In her position of HR Director, she loves being the custodian of the culture. “I perform a fine balancing act of creating a new culture that will work in this continent, and at the same time keeping it linked back to the bigger HEINEKEN world. I have had to learn to trust in my decisions and use my unique context and insight.” she says. “I have focused on building the culture around the values and behaviors that we would like our employees to have. At the same time, though, I have to deal with ambiguity and an unstructured entrepreneurial environment, which makes for an interesting context.”
What has been the most challenging in building the new culture, I ask. “Well, when a new culture is not yet well-defined, people fall back to what they have done before.” she says thoughtfully. “Sometimes un-doing and un-learning a culture is as important as establishing a new one. People are too polite to talk about the real issues and that creates tension. This played out in very practical ways and we have had to be mindful of giving people the platform to raise the issues that bugged them. I remember a session on a Global Culture Survey in September last year – we asked our leadership forum what they thought and the conversation lead to some great moments.”
Looking back, there are a couple of things she would have done differently. “Making hard decisions earlier, I would say. We took for granted that the structures were correct e.g. 10 sales reps in a particular area. When it turned out to be wrong, people were impacted with restructures which we could have sorted out earlier. This was very hard for people and it didn’t help us establishing the new culture.”
Njabulo is proud of what they have achieved in the last 18 months. “HEINEKEN has increased market share and revenue. We had a 3-year plan to establish ourselves in the market, and we managed to get parts of it done much faster.” She chuckles. “South Africa is starting to be the talent hub for HEINEKEN – there’s a saying in the company that “Amsterdam is watching our talent…”, which is a confirmation that we have the right talent. The risks we took with people have paid off.” The next challenge for her is retention. “We need a plan for our people and focus on developing them. There’s a bigger HEINEKEN world out there.” she explains.
Njabulo’s passions are wide-ranging. Her 11-year old daughter is very important to her. So is personal growth and learning. Currently she is reading “Under the Hood: Fire Up and Fine-Tune Your Employee Culture” by Stan Slap. She is looking forward to meeting the author at a conference in October this year. “He will be talking about diversity.” she says excitedly. “HR is a great partner to driver diversity – beyond race and gender.” Njabulo loves reading to keep her knowledge current. She also reads a lot about millennials and what their expectations are of employers.
Another passion that comes through clearly in our conversation is the role of HR in the industry. Njabulo would like to see the support functions take ownership of their contribution to business. “Show up as a professional and create your own space,” she advises. “Understand the business and lead the people agenda, but be careful not to let yourself be guided too much by the rules – be flexible and adapt when it’s needed.”

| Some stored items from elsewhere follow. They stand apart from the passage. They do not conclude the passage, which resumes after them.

(** A row of [wingo_results]. *)
Record result_row := mkResult {
  res_id : Z;
  res_period_id : Z;
  res_duration : string;
  res_result : string;
  res_color : string;
  res_size : string;
  res_timestamp : string
}.

(** A row of [wingo_predictions]; [result] and [is_win] default to NULL. *)
Record prediction_row := mkPrediction {
  pred_id : Z;
  pred_period_id : Z;
  pred_duration : string;
  pred_prediction : string;
  pred_result : option string;
  pred_is_win : option bool;
  pred_timestamp : string
}.

Record database := mkDatabase {
  wingo_results : list result_row;
  wingo_predictions : list prediction_row
}.

(** [INTEGER PRIMARY KEY AUTOINCREMENT]: one more than the largest rowid
    (no statement of the program deletes a row), 1 on an empty table. *)
Definition next_rowid (ids : list Z) : Z := 1 + foldr Z.max 0 ids.

(** SQL [MAX(...)]: NULL over no rows. *)
Definition sql_max (xs : list Z) : option Z :=
  foldr (fun x acc => Some (match acc with
                            | None => x
                            | Some m => Z.max x m
                            end)) None xs.

(** [LIMIT ?]: a negative bound means no bound. *)
Definition sql_limit {A} (limit : Z) (rows : list A) : list A :=
  if limit <? 0 then rows else firstn (Z.to_nat limit) rows.

(** [ORDER BY key DESC], rows with equal keys kept in rowid order. *)
Fixpoint insert_desc {A} (key : A -> Z) (x : A) (sorted : list A) : list A :=
  match sorted with
  | [] => [x]
  | y :: rest =>
      if key y <=? key x then x :: y :: rest
      else y :: insert_desc key x rest
  end.

Definition order_by_desc {A} (key : A -> Z) (rows : list A) : list A :=
  foldr (insert_desc key) [] rows.

Definition results_for (duration : string) (rows : list result_row)
  : list result_row :=
  List.filter (fun r => String.eqb (res_duration r) duration) rows.

(** [get_latest_results(duration, limit)] *)
Definition get_latest_results (db : database) (duration : string) (limit : Z)
  : list result_row :=
  sql_limit limit
    (order_by_desc res_period_id (results_for duration (wingo_results db))).

(** Python's [x or 789] on the fetched [MAX]: [None] and [0] are falsy. *)
Definition or_789 (m : option Z) : Z :=
  match m with
  | None => 789
  | Some v => if v =? 0 then 789 else v
  end.

Definition max_period_id (db : database) (duration : string) : option Z :=
  sql_max (map res_period_id (results_for duration (wingo_results db))).

(** [get_next_period_id(duration)] *)
Definition get_next_period_id (db : database) (duration : string) : Z :=
  or_789 (max_period_id db duration) + 1.

(** The [WHERE period_id = ? AND duration = ?] of the prediction queries. *)
Definition pred_matches (period_id : Z) (duration : string)
    (p : prediction_row) : bool :=
  (pred_period_id p =? period_id) && String.eqb (pred_duration p) duration.

Definition is_null {A} (o : option A) : bool :=
  match o with None => true | Some _ => false end.

Definition set_prediction (prediction now : string) (p : prediction_row)
  : prediction_row :=
  mkPrediction (pred_id p) (pred_period_id p) (pred_duration p)
    prediction (pred_result p) (pred_is_win p) now.

Definition set_outcome (actual_result : string) (is_win : bool)
    (p : prediction_row) : prediction_row :=
  mkPrediction (pred_id p) (pred_period_id p) (pred_duration p)
    (pred_prediction p) (Some actual_result) (Some is_win) (pred_timestamp p).

(** [save_prediction(period_id, duration, prediction)]: the id of the first
    row found for the pair when there is one (and every row of the pair is
    rewritten by the [UPDATE]), otherwise the id of the inserted row. *)
Definition save_prediction (db : database) (period_id : Z)
    (duration prediction now : string) : database * Z :=
  let preds := wingo_predictions db in
  match List.find (pred_matches period_id duration) preds with
  | Some existing =>
      (mkDatabase (wingo_results db)
         (map (fun p => if pred_matches period_id duration p
                        then set_prediction prediction now p else p) preds),
       pred_id existing)
  | None =>
      let new_id := next_rowid (map pred_id preds) in
      (mkDatabase (wingo_results db)
         (preds ++ [mkPrediction new_id period_id duration prediction
                      None None now]),
       new_id)
  end.

(** The win test of [update_predictions]. *)
Definition is_win (prediction actual_result : string) : bool :=
  PyStr.contains prediction actual_result
  || PyStr.contains actual_result prediction.

(** [UPDATE wingo_predictions SET result = ?, is_win = ? WHERE id = ?] *)
Definition update_by_id (actual_result : string) (win : bool) (id : Z)
    (preds : list prediction_row) : list prediction_row :=
  map (fun p => if pred_id p =? id then set_outcome actual_result win p
                else p) preds.

(** [SELECT id, prediction FROM wingo_predictions
    WHERE period_id = ? AND duration = ? AND result IS NULL] *)
Definition select_open (period_id : Z) (duration : string)
    (preds : list prediction_row) : list prediction_row :=
  List.filter (fun p => pred_matches period_id duration p
                        && is_null (pred_result p)) preds.

(** [update_predictions(period_id, duration, actual_result)]: the rows
    selected with [result IS NULL] are settled one by one, by id. *)
Definition update_predictions (db : database) (period_id : Z)
    (duration actual_result : string) : database :=
  let preds := wingo_predictions db in
  let selected := select_open period_id duration preds in
  mkDatabase (wingo_results db)
    (fold_left
       (fun rows p =>
          update_by_id actual_result
            (is_win (pred_prediction p) actual_result) (pred_id p) rows)
       selected preds).

(** [INSERT INTO wingo_results (period_id, duration, result, color, size,
    timestamp) VALUES (...)] *)
Definition insert_result (db : database) (period_id : Z)
    (duration result color size now : string) : database :=
  mkDatabase
    (wingo_results db
     ++ [mkResult (next_rowid (map res_id (wingo_results db)))
           period_id duration result color size now])
    (wingo_predictions db).

(** [add_new_result(duration, result, color, size)] *)
Definition add_new_result (db : database)
    (duration result color size now : string) : database * Z :=
  let period_id := get_next_period_id db duration in
  let db1 := insert_result db period_id duration result color size now in
  (update_predictions db1 period_id duration result, period_id).
(** X7.  When [request] answers with status 200 and no error, the ACT
    handler first calls back with data exactly when the body is JSON
    for an array whose rows all can be formatted (each an object with a
    [gps] that is not [null], a [datetime] that [moment.tz] takes and
    nothing to convert to a number that cannot be), and the data is what
    [formatData] makes of that array.  In every other case (a body that
    is not JSON, JSON that is not an array, one row that cannot be
    formatted) the callback is invoked once, with
    [Unknown adapter error.]. *)
Theorem act_data_iff_rows_valid (source : Source.t) (now : moment)
    (cb : callback value) (r : reply) (rs : response) :
  err r = None -> res r = Some rs -> statusCode rs = 200%Z ->
  (exists rows data,
      JSON_parse (body r) = Some (Arr rows)
      /\ valid_rows rows
      /\ Act.formatData (Arr rows) source = Ok data
      /\ hd_error (fst (snd (Act.fetchData source cb now) r)) = Some (cb_success data))
  \/ ((forall rows, JSON_parse (body r) = Some (Arr rows) -> ~ valid_rows rows)
      /\ fst (snd (Act.fetchData source cb now) r) = [cb_error "Unknown adapter error."]).
Proof.
  intros Herr Hres Hcode. simpl snd.
  rewrite (on_response_loaded (Act.format_body source) Act.is_undefined cb r rs Herr Hres Hcode).
  unfold Act.format_body.
  destruct (JSON_parse (body r)) as [parsed |] eqn:Hparse.
  2:{ right. split; [intros rows H; discriminate H | reflexivity]. }
  destruct parsed as [| | | | | | | rows |];
    try (right; split; [intros rows H; discriminate H | reflexivity]).
  destruct (Act.formatData (Arr rows) source) as [data |] eqn:Hrun.
  - left. exists rows, data.
    split; [reflexivity |]. split; [exact (formatData_only_valid source rows data Hrun) |].
    split; [exact Hrun |].
    assert (Hdefined : Act.is_undefined data = false).
    { simpl in Hrun. destruct (each (Act.on_row source) rows []); [| discriminate Hrun].
      injection Hrun as <-. reflexivity. }
    cbv zeta. rewrite Hdefined. destruct (cb _); reflexivity.
  - right. split; [| reflexivity].
    intros rows' Hrows' Hvalid. injection Hrows' as <-.
    destruct (formatData_of_valid source rows Hvalid) as (data & Hok).
    rewrite Hok in Hrun. discriminate Hrun.
Qed.

End ActHandler.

To my question of what would constitute her perfect holiday, she chuckles. “The beach. Somewhere quiet where I can read and recharge. I’m an introvert by nature so I need to be in my own space.”
Her advice for young people is to build the depth of knowledge and experience that they need to succeed. “See things through and finish what you’ve started. Build depth and credibility.” That sounds like a fitting motto that she has applied in her own life and career.